To examine whether C overexpression affects genomic RNA synthesis, we performed RT-qPCR using the primer set designed to amplify the region corresponding to the EGFP gene. Reverse transcription with the sense primer for the EGFP gene allows cDNA synthesis from (-)-strand genomic RNA, but not (+)-strand antigenomic RNA and mRNA. Therefore, subsequent PCR can detect only genomic RNA using this procedure. Strikingly, the levels of genomic RNA in SeV-C and SeV-C2 cells were markedly reduced as compared to those in SeV-Pur and SeV-Pur2 cells (Fig 3B), suggesting that SeV C overexpression efficiently inhibited not only mRNA synthesis but also genomic RNA synthesis in the SeVdp system.

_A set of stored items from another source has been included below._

(* ===== verification/_CoqProject ===== *)
-Q . S2P
Prelude.v
RustStr.v
Proc.v
Wire.v
Router.v
Ninep.v
NinepReplies.v
NinepInv.v
NinepSpec.v
NinepConn.v
Serve.v
NinepClient.v
SshAuth.v
SshServe.v
Sftp.v
Fuse.v
Handler.v
Worker.v
System.v
Serialize.v
Store.v
Fs.v
Env.v
Req.v
Runtime.v
Tables.v
Main.v
Program.v
Lifecycle.v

A previous study demonstrated that the ability of C proteins to inhibit SeV RNA synthesis depends on coexpression of the P and L proteins . Interestingly, the overexpression of P protein, but not that of L protein, appeared to confer a reversal effect on C-mediated inhibition [24, 26]. To examine whether the expression of P or L could relieve the C inhibitory effect, SeV-C2 cells were transfected with the P or L expression plasmid and EGFP expression was measured by flow cytometry 2 days after transfection. Consistent with the results of previous studies, overexpression of the P significantly reversed EGFP intensity up to 2.5-fold compared to cells transfected with the empty plasmid, whereas L overexpression had no effect (Fig 3C). Cotransfection of the P and L plasmids did not enhance the reversal effect. These results suggest that high levels of P protein against the C protein alleviate the C inhibitory effect in the SeVdp system.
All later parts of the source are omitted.